(Beginning of The records)

(** * Guest-User-Invite: the bulk-invite front end and the inviteGuest back end

    A shallow embedding of the two source files of the repository

      - the React front end (constants, [parseCsvLine], [parseManualBulk],
        [parseEntraTemplateCsv], [buildInvitePayload], [safeResponse],
        [sendInvite] and the submit handler [inviteGuest]);
      - the Azure Functions back end [src/functions/inviteGuest.js]
        ([authorizeInviter] and the [inviteGuest] HTTP handler).

    JavaScript strings are sequences of UTF-16 code units.  They are modelled
    by [string], one [ascii] per code unit, which covers every text whose
    code units are below 256 (ASCII and Latin-1).  White space and case
    mapping are the ECMAScript ones restricted to that range. *)

From Stdlib Require Import Bool Arith Lia List ZArith.
From Stdlib Require Import Ascii String.
From Stdlib Require Import Numbers.DecimalString.
From Stdlib Require Import PrimFloat Uint63.
Import ListNotations.

Set Warnings "-register-all".


Open Scope string_scope.
Open Scope list_scope.
Open Scope nat_scope.

(** String concatenation, the JavaScript [+] on strings. *)
Infix "+++" := String.append (right associativity, at level 60).
Lemma short_id_row_is_not_an_error_witness :
  extra [FStr "id"; FStr "int"] = inr (FStr "") /\
  exists reply more,
    after is_fetchall (trace_of (fix_node "Central (Node 0)" node0 short_rows)) =
    Print ("   ✗ AUTO_INCREMENT NOT set on " ++ "Central (Node 0)") ::
    Print "2. Applying AUTO_INCREMENT fix..." ::
    Call (Execute ALTER_WITH_PK) reply :: more.
Proof.
  apply (short_id_row_is_not_an_error script scripted "Central (Node 0)" node0
           short_rows (describe_rows short_rows) [FStr "id"; FStr "int"] []);
    [reflexivity | reflexivity | simpl; lia].
Defined.

(** ** Traces, piecewise *)

Lemma statements_app (a b : trace) :
  statements (a ++ b)%list = (statements a ++ statements b)%list.
Proof.
  induction a as [| e a IH]; [reflexivity |].
  destruct e as [[] r | s]; simpl; rewrite ?IH; reflexivity.
Qed.

Lemma in_trace_prepend {St A} (e : event) (pre : trace) (x : St * trace * (exn + A)) :
  In e (trace_of x) -> In e (trace_of (prepend pre x)).
Proof.
  intros Hin. rewrite trace_of_prepend. apply in_or_app. now right.
Qed.

(** ** C2 *)

Section Closing.

Context {St : Type} {client : Client St}.

(** Lines 58-60 under the handlers: success needs both closes to return. *)
Lemma closing_run (node_name : string) (st : St) :
  let run := guarded node_name (call_cursor_close ;; call_conn_close ;; ret true) st in
  statements (trace_of run) = [] /\
  ((forall e, ~ In (Call CursorClose (Raised e)) (trace_of run)) ->
   (forall e, ~ In (Call ConnClose (Raised e)) (trace_of run)) ->
   value_of run = inr true).
Proof.
  unfold guarded, call_cursor_close, call_conn_close. cbv zeta.
  rewrite try_invoke.
  destruct (cursor_close st) as [st1 [e | []]].
  { destruct (fix_node_handler_run node_name e st1) as [line ->]. simpl.
    split; [reflexivity |]. intros Hcursor _. destruct (Hcursor e). now left. }
  rewrite try_invoke.
  destruct (conn_close st1) as [st2 [e | []]].
  { destruct (fix_node_handler_run node_name e st2) as [line ->]. simpl.
    split; [reflexivity |]. intros _ Hconn. destruct (Hconn e). right. now left. }
  simpl. split; reflexivity.
Qed.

(End of The records)

§ **Task brief**
Please transcribe all of the entries precisely.

§ **Response for this exercise**
(** * Guest-User-Invite: the bulk-invite front end and the inviteGuest back end

    A shallow embedding of the two source files of the repository

      - the React front end (constants, [parseCsvLine], [parseManualBulk],
        [parseEntraTemplateCsv], [buildInvitePayload], [safeResponse],
        [sendInvite] and the submit handler [inviteGuest]);
      - the Azure Functions back end [src/functions/inviteGuest.js]
        ([authorizeInviter] and the [inviteGuest] HTTP handler).

    JavaScript strings are sequences of UTF-16 code units.  They are modelled
    by [string], one [ascii] per code unit, which covers every text whose
    code units are below 256 (ASCII and Latin-1).  White space and case
    mapping are the ECMAScript ones restricted to that range. *)

From Stdlib Require Import Bool Arith Lia List ZArith.
From Stdlib Require Import Ascii String.
From Stdlib Require Import Numbers.DecimalString.
From Stdlib Require Import PrimFloat Uint63.
Import ListNotations.

Set Warnings "-register-all".


Open Scope string_scope.
Open Scope list_scope.
Open Scope nat_scope.

(** String concatenation, the JavaScript [+] on strings. *)
Infix "+++" := String.append (right associativity, at level 60).
Lemma short_id_row_is_not_an_error_witness :
  extra [FStr "id"; FStr "int"] = inr (FStr "") /\
  exists reply more,
    after is_fetchall (trace_of (fix_node "Central (Node 0)" node0 short_rows)) =
    Print ("   ✗ AUTO_INCREMENT NOT set on " ++ "Central (Node 0)") ::
    Print "2. Applying AUTO_INCREMENT fix..." ::
    Call (Execute ALTER_WITH_PK) reply :: more.
Proof.
  apply (short_id_row_is_not_an_error script scripted "Central (Node 0)" node0
           short_rows (describe_rows short_rows) [FStr "id"; FStr "int"] []);
    [reflexivity | reflexivity | simpl; lia].
Defined.

(** ** Traces, piecewise *)

Lemma statements_app (a b : trace) :
  statements (a ++ b)%list = (statements a ++ statements b)%list.
Proof.
  induction a as [| e a IH]; [reflexivity |].
  destruct e as [[] r | s]; simpl; rewrite ?IH; reflexivity.
Qed.

Lemma in_trace_prepend {St A} (e : event) (pre : trace) (x : St * trace * (exn + A)) :
  In e (trace_of x) -> In e (trace_of (prepend pre x)).
Proof.
  intros Hin. rewrite trace_of_prepend. apply in_or_app. now right.
Qed.

(** ** C2 *)

Section Closing.

Context {St : Type} {client : Client St}.

(** Lines 58-60 under the handlers: success needs both closes to return. *)
Lemma closing_run (node_name : string) (st : St) :
  let run := guarded node_name (call_cursor_close ;; call_conn_close ;; ret true) st in
  statements (trace_of run) = [] /\
  ((forall e, ~ In (Call CursorClose (Raised e)) (trace_of run)) ->
   (forall e, ~ In (Call ConnClose (Raised e)) (trace_of run)) ->
   value_of run = inr true).
Proof.
  unfold guarded, call_cursor_close, call_conn_close. cbv zeta.
  rewrite try_invoke.
  destruct (cursor_close st) as [st1 [e | []]].
  { destruct (fix_node_handler_run node_name e st1) as [line ->]. simpl.
    split; [reflexivity |]. intros Hcursor _. destruct (Hcursor e). now left. }
  rewrite try_invoke.
  destruct (conn_close st1) as [st2 [e | []]].
  { destruct (fix_node_handler_run node_name e st2) as [line ->]. simpl.
    split; [reflexivity |]. intros _ Hconn. destruct (Hconn e). right. now left. }
  simpl. split; reflexivity.
Qed.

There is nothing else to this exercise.